* _Your instructions_
Return the lines below that carry the word "eapply".

(Collected data)
○ ○ ○ ○ ○ ○ ○

(* ===== verification/Zeros.v ===== *)
(** * Accounts up to zero entries

    A balance or nonce of zero means the same as none: execution reads both as
    zero and the state root leaves both out.  Account states that differ in
    zero entries only are equivalent, and the replay of blocks respects the
    equivalence.  A snapshot drops zero entries, so a node restored from one
    holds its accounts up to this equivalence only. *)
From S2P Require Import Prelude Crypto Constants Block StateRoot Sled ChainState Storage Reward Reorg Transaction.

(** Equal errors, or related values. *)
Definition result_rel {E A B} (R : A → B → Prop) (x : result E A) (y : result E B) : Prop :=
  match x, y with
  | Ok a, Ok b => R a b
  | Err e, Err e' => e = e'
  | _, _ => False
  end.
Lemma result_rel_bind {E A B A' B'} (R : A → B → Prop) (R' : A' → B' → Prop) (x : result E A) y f g :
  result_rel R x y → (∀ a b, R a b → result_rel R' (f a) (g b)) → result_rel R' (x ≫= f) (y ≫= g).
Proof. destruct x, y; simpl; intros H Hf; first [by apply Hf|done|by rewrite H]. Qed.
Lemma result_rel_map_err {E F A B} (R : A → B → Prop) (h : E → F) (x : result E A) y :
  result_rel R x y → result_rel R (map_err h x) (map_err h y).
Proof. destruct x, y; simpl; intros H; first [done|by rewrite H]. Qed.
Lemma result_rel_eq {E A B B'} (R : B → B' → Prop) (x : result E A) f g :
  (∀ a, x = Ok a → result_rel R (f a) (g a)) → result_rel R (x ≫= f) (x ≫= g).
Proof. intros H. destruct x as [a|e]; simpl; [by apply H|done]. Qed.

(** ** Equality up to zero entries *)

(** The accounts a chain state holds. *)
Definition accounts {SL : Sled} (g : ChainState) : TxExecutionState := mkExec (balances g) (nonces g).

(** The maps agree where entries count. *)
#[export] Instance exec_equiv : Equiv TxExecutionState := λ st st',
  (∀ a, balance_of st a = balance_of st' a) ∧ (∀ a, nonce_of st a = nonce_of st' a).
#[export] Instance exec_equivalence : Equivalence (≡@{TxExecutionState}).
Proof.
  split; [done| |].
  - intros st st' [H1 H2]. by split.
  - intros st1 st2 st3 [H1 H2] [H3 H4]. split; intros a; [by rewrite H1|by rewrite H2].
Qed.
#[export] Instance balance_of_proper : Proper ((≡) ==> (=) ==> (=)) balance_of.
Proof. by intros st st' [H _] a ? <-. Qed.
#[export] Instance nonce_of_proper : Proper ((≡) ==> (=) ==> (=)) nonce_of.
Proof. by intros st st' [_ H] a ? <-. Qed.

Lemma nonzero_default (m m' : gmap string Z) :
  (∀ a, default 0 (m !! a) = default 0 (m' !! a)) ↔ nonzero m = nonzero m'.
Proof.
  assert (∀ (m : gmap string Z) a v, nonzero m !! a = Some v ↔ default 0 (m !! a) = v ∧ v ≠ 0) as H.
  { intros m0 a v. rewrite nonzero_lookup. destruct (m0 !! a); simpl; naive_solver. }
  split.
  - intros E. apply map_eq. intros a. apply option_eq. intros v. by rewrite !H, E.
  - intros E a. destruct (decide (default 0 (m !! a) = 0)) as [Hz|Hz].
    + destruct (decide (default 0 (m' !! a) = 0)) as [Hz'|Hz']; [by rewrite Hz, Hz'|].
      assert (nonzero m' !! a = Some (default 0 (m' !! a))) as H' by (by apply H).
      rewrite <- E in H'. by apply H in H' as [-> _].
    + assert (nonzero m !! a = Some (default 0 (m !! a))) as H' by (by apply H).
      rewrite E in H'. apply H in H' as [-> _]. done.
Qed.
(** The equivalence, by the parts that the state root commits to. *)
Lemma exec_equiv_nonzero st st' :
  st ≡ st' ↔ nonzero (es_balances st) = nonzero (es_balances st') ∧ nonzero (es_nonces st) = nonzero (es_nonces st').
Proof. rewrite <- !nonzero_default. done. Qed.
Lemma nonzero_idemp m : nonzero (nonzero m) = nonzero m.
Proof.
  apply nonzero_default. intros a. destruct (nonzero m !! a) as [v|] eqn:Ea; simpl.
  - by apply nonzero_lookup in Ea as [-> _].
  - destruct (m !! a) as [v|] eqn:Em; [|done]. simpl. destruct (decide (v = 0)) as [->|Hv]; [done|].
    assert (nonzero m !! a = Some v) by (by apply nonzero_lookup). congruence.
Qed.

(** ** Execution respects it *)
Section execution.
Context {C : Crypto} {TC : TxCodec}.

Lemma exec_insert_balance st st' a v :
  st ≡ st' → mkExec (<[a := v]> (es_balances st)) (es_nonces st) ≡ mkExec (<[a := v]> (es_balances st')) (es_nonces st').
Proof.
  intros [Hb Hn]. split; [|done]. intros x. unfold balance_of. cbn [es_balances].
  destruct (decide (x = a)) as [->|Hx]; [by rewrite !lookup_insert_eq|].
  rewrite !lookup_insert_ne by done. apply Hb.
Qed.
Lemma exec_insert_nonce st st' a v :
  st ≡ st' → mkExec (es_balances st) (<[a := v]> (es_nonces st)) ≡ mkExec (es_balances st') (<[a := v]> (es_nonces st')).
Proof.
  intros [Hb Hn]. split; [done|]. intros x. unfold nonce_of. cbn [es_nonces].
  destruct (decide (x = a)) as [->|Hx]; [by rewrite !lookup_insert_eq|].
  rewrite !lookup_insert_ne by done. apply Hn.
Qed.

#[export] Instance compute_state_root_proper :
  Proper ((≡) ==> (=)) (λ st, compute_state_root (es_balances st) (es_nonces st)).
Proof.
  intros st st' [Hb Hn]%exec_equiv_nonzero.
  unfold compute_state_root, canonical_state_vector, append_balances, append_nonces.
  by rewrite !nonzero_entries_spec, Hb, Hn.
Qed.

Lemma simulate_equiv st st' tx : st ≡ st' →
  result_rel (prod_relation (≡) eq) (simulate_tx_execution st tx) (simulate_tx_execution st' tx).
Proof.
  intros H. unfold simulate_tx_execution. cbv zeta. destruct (_ || _); [done|].
  apply result_rel_eq. intros _ _. rewrite <- !(nonce_of_proper _ _ H _ _ eq_refl).
  destruct (negb _); [done|].
  apply result_rel_eq. intros args _. apply result_rel_eq. intros fee _.
  destruct (_ <? _); [done|]. apply result_rel_eq. intros cost _.
  rewrite <- !(balance_of_proper _ _ H _ _ eq_refl). destruct (_ <? _); [done|].
  apply result_rel_eq. intros new _. apply result_rel_eq. intros next _.
  split; [|done]. cbn [fst].
  apply (exec_insert_nonce (mkExec _ _) (mkExec _ _)), (exec_insert_balance (mkExec _ _) (mkExec _ _)), exec_insert_balance, H.
Qed.
Lemma reward_equiv st st' miner h : st ≡ st' →
  result_rel (≡) (apply_coinbase_reward st miner h) (apply_coinbase_reward st' miner h).
Proof.
  intros H. unfold apply_coinbase_reward. cbv zeta. destruct (_ || _); [done|].
  change (default 0 (es_balances st !! miner)) with (balance_of st miner).
  change (default 0 (es_balances st' !! miner)) with (balance_of st' miner).
  rewrite <- (balance_of_proper _ _ H _ _ eq_refl).
  apply result_rel_eq. intros sum _. by apply exec_insert_balance.
Qed.
Lemma execute_txs_equiv txs : ∀ st st', st ≡ st' →
  result_rel (≡) (execute_txs st txs) (execute_txs st' txs).
Proof.
  induction txs as [|tx txs IH]; intros st st' H; [done|]. cbn [execute_txs].
  eapply result_rel_bind; [by apply simulate_equiv|]. intros [s1 o1] [s2 o2] [Hs _]. by apply IH.
Qed.
Lemma replay_block_equiv blk st st' : st ≡ st' →
  result_rel (≡) (replay_block st blk) (replay_block st' blk).
Proof.
  intros H. unfold replay_block.
  eapply result_rel_bind; [by apply result_rel_map_err, execute_txs_equiv|]. intros s1 s2 H1.
  destruct (negb (b_number blk =? 0)); [|done].
  eapply result_rel_bind; [by apply result_rel_map_err, reward_equiv|]. intros s3 s4 H3.
  rewrite (compute_state_root_proper _ _ H3). apply result_rel_eq. intros root _. by destruct (negb _).
Qed.
(** A block that replays from some accounts replays from equivalent ones. *)
Lemma replay_equiv_Ok blk st st' s' : st ≡ st' → replay_block st' blk = Ok s' →
  ∃ s, replay_block st blk = Ok s ∧ s ≡ s'.
Proof.
  intros H E. pose proof (replay_block_equiv blk _ _ H) as Hr. rewrite E in Hr.
  destruct (replay_block st blk) as [s|]; [|done]. by exists s.
Qed.
End execution.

○ ○ ○ ○ ○ ○ ○

* _Task answer_
  eapply result_rel_bind; [by apply simulate_equiv|]. intros [s1 o1] [s2 o2] [Hs _]. by apply IH.
  eapply result_rel_bind; [by apply result_rel_map_err, execute_txs_equiv|]. intros s1 s2 H1.
  eapply result_rel_bind; [by apply result_rel_map_err, reward_equiv|]. intros s3 s4 H3.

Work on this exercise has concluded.